Optimization of the Manufacturing Process and Mechanical Evaluation of a Functionally Graded Biodegradable Composite Screw for Orthopedic Applications

Metal screws are commonly used for fracture fixations. However, the high modulus of elasticity relative to bones and releasing metallic ions by the metal screw needed a second surgery to remove the implant after the healing period. Furthermore, the removal of metal screws following the healing of the bone is a serious problem that can lead to refracture due to the presence of holes in the screw. Bioresorbable screws can overcome most of the problems associated with metallic screws which motivated research on manufacturing nonmetallic screws.

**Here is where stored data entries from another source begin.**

(** X26.  The slot update does not look at bookings, so it can open a
    booked slot again.  After a booking, the update endpoint with status
    [available] on the booked slot succeeds and answers "available"; a
    booking of the same slot by any stored patient, with an unused
    reference, then succeeds as well, and the store holds two SCHEDULED
    appointments on one slot: the rule that a slot has at most one live
    appointment no longer holds. *)
Theorem slot_update_allows_double_booking
  (db : Session) (patient : UUID) (appointment_data : AppointmentData)
  (uuid_hex : string) (a1 : Appointment) (db1 : Session) :
  create_appointment db patient appointment_data uuid_hex = Ok (a1, db1) ->
  exists u db2,
    update_availability_slot_endpoint db1 (ad_slot_id appointment_data)
      [SU_status (Some AVAILABLE)] = Ok (u, db2)
    /\ upd_status u = "available"
    /\ appointments db2 = appointments db1
    /\ forall patient2 uuid_hex2,
         get_patient_by_id db patient2 <> None ->
         booking_reference_taken db2 (ad_slot_id appointment_data)
           ("APT-" ++ uuid_hex2)%string = false ->
         exists a2 db3,
           create_appointment db2 patient2 appointment_data uuid_hex2
           = Ok (a2, db3)
           /\ In a1 (appointments db3) /\ In a2 (appointments db3)
           /\ a1 <> a2
           /\ slot_id a1 = slot_id a2
           /\ status a1 = SCHEDULED /\ status a2 = SCHEDULED
           /\ ~ one_live_appointment_per_slot db3.
Proof.
  intros Hok.
  destruct (create_appointment_frame _ _ _ _ _ _ Hok) as (_ & Hprv & Hpat).
  pose proof Hok as Hinv. apply create_appointment_ok in Hinv.
  destruct Hinv as (slot & w & _ & Hslot & Hav & Hw & Hpk & Hsid & _ & Hst
                    & _ & _ & Href & _ & _ & Happ & Hsl & Hwl & Hnext).
  pose proof (create_appointment_provider _ _ _ _ _ _ _ Hok Hslot) as Hprov.
  destruct (query_first_some slot_pk _ _ _ Hslot) as [Hspk _].
  destruct (query_first_some availability_pk _ _ _ Hw) as [Hwpk _].
  set (booked := book_slot patient (booking_reference a1) slot).
  assert (Hs1 : get_slot db1 (ad_slot_id appointment_data) = Some booked).
  { unfold get_slot. rewrite Hsl, <- Hspk.
    rewrite query_first_update_same by apply book_slot_pk.
    unfold get_slot in Hslot. rewrite Hspk, Hslot. reflexivity. }
  set (db2 := with_slots db1
                (update_row slot_pk (slot_pk booked)
                   (apply_slot_update [SU_status (Some AVAILABLE)])
                   (appointment_slots db1))).
  assert (Hs2 : get_slot db2 (ad_slot_id appointment_data)
                = Some (set_slot_status AVAILABLE booked)).
  { unfold get_slot, db2. simpl. rewrite Hspk.
    rewrite query_first_update_same by (intros r; reflexivity).
    unfold get_slot in Hs1. rewrite Hs1. reflexivity. }
  exists {| upd_slot_id := slot_pk booked;
            upd_status := AvailabilityStatus_value AVAILABLE |}, db2.
  split.
  { unfold update_availability_slot_endpoint, update_availability_slot.
    rewrite Hs1. fold db2. rewrite Hs2. reflexivity. }
  split; [reflexivity|]. split; [reflexivity|].
  intros patient2 uuid_hex2 Hp2 Hfree.
  set (a2 :=
         {| appointment_pk := next_uuid db2;
            slot_id := ad_slot_id appointment_data;
            provider_id := slot_provider_id slot;
            patient_id := patient2;
            appointment_type := ad_appointment_type appointment_data;
            status := SCHEDULED;
            payment_status := PENDING;
            scheduled_start_time := slot_start_time slot;
            scheduled_end_time := slot_end_time slot;
            location := pa_location (increment_appointments w);
            contact_phone := ad_contact_phone appointment_data;
            contact_email := ad_contact_email appointment_data;
            symptoms := ad_symptoms appointment_data;
            appt_base_fee := pricing_base_fee (increment_appointments w);
            insurance_coverage :=
              match ad_insurance_coverage appointment_data with
              | Some q => q | None => 0%Q end;
            patient_payment :=
              match ad_patient_payment appointment_data with
              | Some q => q | None => 0%Q end;
            appt_currency := pricing_currency (increment_appointments w);
            booking_reference := ("APT-" ++ uuid_hex2)%string;
            cancellation_reason := None;
            cancelled_by := None;
            cancelled_at := None |}).
  assert (Hw2 : slot_availability db2 (set_slot_status AVAILABLE booked)
                = Some (increment_appointments w)).
  { unfold slot_availability, db2. simpl. rewrite Hwl, <- Hwpk.
    rewrite query_first_update_same by (intros r; reflexivity).
    unfold slot_availability in Hw. rewrite Hwpk, Hw. reflexivity. }
  assert (Hrun : exists db3,
            create_appointment db2 patient2 appointment_data uuid_hex2
            = Ok (a2, db3)
            /\ appointments db3 = appointments db2 ++ [a2]).
  { unfold create_appointment.
    change (get_patient_by_id db2 patient2)
      with (query_first patient_pk patient2 (patients db1)).
    rewrite Hpat. unfold get_patient_by_id in Hp2.
    destruct (query_first patient_pk patient2 (patients db));
      [|contradiction].
    rewrite Hs2. cbn [set_slot_status slot_status AvailabilityStatus_eqb negb].
    change (get_provider_by_id db2
              (slot_provider_id (set_slot_status AVAILABLE booked)))
      with (query_first provider_pk (slot_provider_id slot) (providers db1)).
    rewrite Hprv. unfold get_provider_by_id in Hprov.
    destruct (query_first provider_pk (slot_provider_id slot) (providers db));
      [|contradiction].
    rewrite Hw2.
    change (slot_pk (set_slot_status AVAILABLE booked)) with (slot_pk slot).
    rewrite Hspk, Hfree.
    eexists. split; reflexivity. }
  destruct Hrun as (db3 & Hrun & Happ3).
  assert (Hin1 : In a1 (appointments db3)).
  { rewrite Happ3. apply in_or_app. left. unfold db2. simpl. rewrite Happ.
    apply in_or_app. right. left. reflexivity. }
  assert (Hin2 : In a2 (appointments db3))
    by (rewrite Happ3; apply in_or_app; right; left; reflexivity).
  assert (Hne : a1 <> a2).
  { intros Heq. assert (Hk : appointment_pk a1 = appointment_pk a2)
      by (rewrite Heq; reflexivity).
    rewrite Hpk in Hk. unfold a2, db2 in Hk. simpl in Hk. lia. }
  exists a2, db3. split; [exact Hrun|]. split; [exact Hin1|].
  split; [exact Hin2|]. split; [exact Hne|].
  split; [rewrite Hsid; reflexivity|]. split; [exact Hst|].
  split; [reflexivity|].
  intros Hone. apply Hne.
  apply (Hone a1 a2 Hin1 Hin2);
    [rewrite Hst; discriminate | discriminate | rewrite Hsid; reflexivity].
Qed.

In this study, three‑layer poly L‑lactic acid/bioactive glass composite screws were manufactured according to functionally graded material theory, by the forging process. All of the physical and chemical parameters in the manufacturing stages from making composite layers to the forging process were optimized to obtain suitable mechanical properties and durability off the screw in load‑bearing positions.

The tri‑layer composite screw with unidirectional, ±20° angled, and random fibers orientation from core to shell shows a flexural load of 661.5 ± 20.3 (N) with a decrease about 31% after 4‑week degradation. Furthermore, its pull‑out force was 1.8 ± 0.1 (N) which is considerably more than the degradable polymeric screws. Moreover, the integrity of the composite screws was maintained during the degradation process.

By optimizing the manufacturing process and composition of the composite and crystallinity, mechanical properties (flexural, torsion, and pull‑out) were improved and making it a perfect candidate for load‑bearing applications in orthopedic implants. Improving the fiber/matrix interface through the use of a coupling agent was also considered to preserve the initial mechanical properties. The manufactured screw is sufficiently robust enough to replace metals for orthopedic load‑bearing applications.